2025-06-28 –, Mezzanine C
This panel is a workshop led by the H/21 Project (History for the Twenty-First Century), a collaborative project of the World History Association. The presenters will discuss the project goals and open-access resources available to world history instructors, and then lead an interactive workshop to demonstrate practical examples of course materials that college and university instructors have successfully implemented in introductory world history courses. Audience members will have the opportunity to practice using H/21 learning materials and consider various ways in which they might implement these lessons in their classes. This panel will also showcase evidence of successful outcomes of these lessons, based on surveys and studies conducted by the H/21 team.
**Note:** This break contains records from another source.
(* ===== verification/JobSafety.v ===== *)
(** What the job queue guarantees (`src/autonomy/jobs/index.ts`).

    The invariant that ties a job to its attempts, that every operation keeps it,
    that no transaction can meet the inconsistencies its checks throw for, and
    that recovery of expired leases ends. *)
From S2P Require Import Prelude Table Canonical Jobs.
From Stdlib Require Import QArith.
#[local] Open Scope string_scope.
#[local] Open Scope list_scope.
#[local] Open Scope Z_scope.

(** *** The invariant *)

(** The attempts of a job, in the order they were made. *)
Definition of_job (id : string) (t : list AttemptRow) : list AttemptRow := select (fun a => streq (a_job_id a) id) t.

(** A job and its attempts: one attempt per number up to the count, the fencing
    token being the number; only the last one of a running job is unfinished, and
    its worker holds the lease; a waiting job has an attempt left and is not
    cancelled; an attempt that succeeded is the last one of a succeeded job. *)
Record row_ok (l : list AttemptRow) (r : JobRow) : Prop := {
  ro_count : 0 <= j_attempt_count r <= j_max_attempts r;
  ro_token : j_fencing_token r = j_attempt_count r;
  ro_numbers : map a_number l = map Z.of_nat (seq 1 (Z.to_nat (j_attempt_count r)));
  ro_fencing : forall a, a ∈ l -> a_fencing_token a = a_number a;
  ro_open : forall a, a ∈ l ->
    a_finished_at a = None <-> (j_status r = J_running /\ a_number a = j_attempt_count r);
  ro_worker : forall a, a ∈ l -> a_finished_at a = None -> j_worker_id r = Some (a_worker_id a);
  ro_running : j_status r = J_running <-> j_lease_expires_at r <> None;
  ro_started : j_status r = J_running -> 1 <= j_attempt_count r;
  ro_waiting : is_waiting r = true -> j_attempt_count r < j_max_attempts r /\ j_cancel_requested r = false;
  ro_success : forall a, a ∈ l -> a_outcome a = Some O_succeeded ->
    j_status r = J_succeeded /\ a_number a = j_attempt_count r
}.

Record store_ok (s : JobStore) : Prop := {
  so_keyed : keyed j_id (jobs s);
  so_keys : NoDup (omap j_idempotency_key (jobs s));
  so_rows : forall r, r ∈ jobs s -> row_ok (of_job (j_id r) (attempts s)) r;
  so_owned : forall a, a ∈ attempts s -> exists r, r ∈ jobs s /\ j_id r = a_job_id a
}.

(** *** How the tables evolve *)

(** What a job keeps for ever; a finished job keeps everything. *)
Definition job_evolves (r r' : JobRow) : Prop :=
  j_id r' = j_id r /\ j_type r' = j_type r /\ j_payload r' = j_payload r /\
  j_idempotency_key r' = j_idempotency_key r /\ j_max_attempts r' = j_max_attempts r /\
  j_fencing_token r <= j_fencing_token r' /\
  (terminal (j_status r) = true -> r' = r).

(** What an attempt keeps for ever; a finished attempt keeps everything. *)
Definition attempt_evolves (a a' : AttemptRow) : Prop :=
  a_job_id a' = a_job_id a /\ a_number a' = a_number a /\ a_worker_id a' = a_worker_id a /\
  a_fencing_token a' = a_fencing_token a /\ a_started_at a' = a_started_at a /\
  (a_finished_at a <> None -> a' = a).

Definition evolves (s s' : JobStore) : Prop :=
  (forall r, r ∈ jobs s -> exists r', r' ∈ jobs s' /\ job_evolves r r') /\
  (forall a, a ∈ attempts s -> exists a', a' ∈ attempts s' /\ attempt_evolves a a').

Lemma job_evolves_refl r : job_evolves r r.
Proof. unfold job_evolves. split_and!; auto; lia. Qed.

Lemma attempt_evolves_refl a : attempt_evolves a a.
Proof. by repeat split. Qed.

Lemma evolves_refl s : evolves s s.
Proof. split; intros x Hx; exists x; auto using job_evolves_refl, attempt_evolves_refl. Qed.

Lemma attempt_evolves_trans a b c : attempt_evolves a b -> attempt_evolves b c -> attempt_evolves a c.
Proof.
  intros (H1 & H2 & H3 & H4 & H5 & H6) (G1 & G2 & G3 & G4 & G5 & G6). split_and!; try congruence.
  intros Hf. rewrite (H6 Hf) in *. auto.
Qed.

Lemma job_evolves_trans a b c : job_evolves a b -> job_evolves b c -> job_evolves a c.
Proof.
  intros (H1 & H2 & H3 & H4 & H5 & H6 & H7) (G1 & G2 & G3 & G4 & G5 & G6 & G7). split_and!; try congruence; [lia|].
  intros Hf. rewrite (H7 Hf) in *. auto.
Qed.

Lemma evolves_trans s1 s2 s3 : evolves s1 s2 -> evolves s2 s3 -> evolves s1 s3.
Proof.
  intros [H1 H2] [G1 G2]. split.
  - intros r Hr. destruct (H1 r Hr) as (r' & Hr' & E1). destruct (G1 r' Hr') as (r'' & Hr'' & E2).
    eauto using job_evolves_trans.
  - intros a Ha. destruct (H2 a Ha) as (a' & Ha' & E1). destruct (G2 a' Ha') as (a'' & Ha'' & E2).
    eauto using attempt_evolves_trans.
Qed.

(** *** Finding rows *)

Section Rows.
Context (s : JobStore) (Hok : store_ok s).

Lemma job_unique r r' : r ∈ jobs s -> r' ∈ jobs s -> j_id r = j_id r' -> r = r'.
Proof. by apply (keyed_same j_id), so_keyed. Qed.
(** The body's test.  The fields of an invalid date are NaN, which is no value. *)
Definition matches (fs : CronFields) (t : Z) : bool :=
  valid_time t && has (f_minute fs) (getUTCMinutes t) && has (f_hour fs) (getUTCHours t) &&
  has (f_month fs) (getUTCMonth t + 1) && day_matches fs (day t).

(** The loop, for [n] more minutes. *)
Fixpoint scan (n : nat) (fs : CronFields) (t : Z) : option Z :=
  match n with
  | O => None
  | S n' => if matches fs t then Some t else scan n' fs (t + MS_PER_MINUTE)
  end.

(** `60 * 24 * 366 * 8` minutes. *)
Definition SCAN : positive := 4216320.

Definition nextScheduleTime (schedule : Schedule) (after : Z) : result Z :=
  check negb (isSafeInteger after) || (after <? 0) else "Invalid schedule timestamp"%string;
  match schedule with
  | S_at t => check negb (isSafeInteger t) || (t <=? after) else "One-shot schedule is in the past"%string; inr t
  | S_everyMs ms =>
      check negb (isSafeInteger ms) || (ms <=? 0) || negb (isSafeInteger (after + ms))
        else "Invalid interval"%string;
      inr (after + ms)
  | S_cron text =>
      let? fs := parse_cron text in
      match scan (Pos.to_nat SCAN) fs (after / MS_PER_MINUTE * MS_PER_MINUTE + MS_PER_MINUTE) with
      | Some t => inr t
      | None => inl "Cron schedule has no occurrence"%string
      end
  end.

Example field_ranges : field (String.list_ascii_of_string "1-9/4,0x10") 0 59 false =
  inr {| values := [1; 5; 9; 16]; wildcard := false |}.
Proof. reflexivity. Qed.

(** A list that ends with a comma has an empty item, which reads as 0. *)
Example field_empty_item : field (String.list_ascii_of_string "30,") 0 59 false =
  inr {| values := [30; 0]; wildcard := false |}.
Proof. reflexivity. Qed.

Example field_sunday : field (String.list_ascii_of_string "5-7") 0 7 true =
  inr {| values := [5; 6; 0]; wildcard := false |}.
Proof. reflexivity. Qed.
World history, pedagogy, student-centered learning, course materials, survey, open-access
Urmi Engineer Willoughby is an Associate Professor of History at Pitzer College. Her research focuses on histories of disease and medicine from a global and ecological perspective. She is part of H/21, a collaborative project of the WHA that supports college and university faculty by offering free, inquiry-based, and student-centered learning materials. Her first book, Yellow Fever, Race, and Ecology in Nineteenth-Century New Orleans (Louisiana State University Press, 2017) was awarded the 2017 Williams Prize for the best book in Louisiana history. Her current project, titled Cultivating Malaria: The Historical Ecology of Fever in Early America, is an environmental and cultural history of malaria in the eighteenth and nineteenth centuries.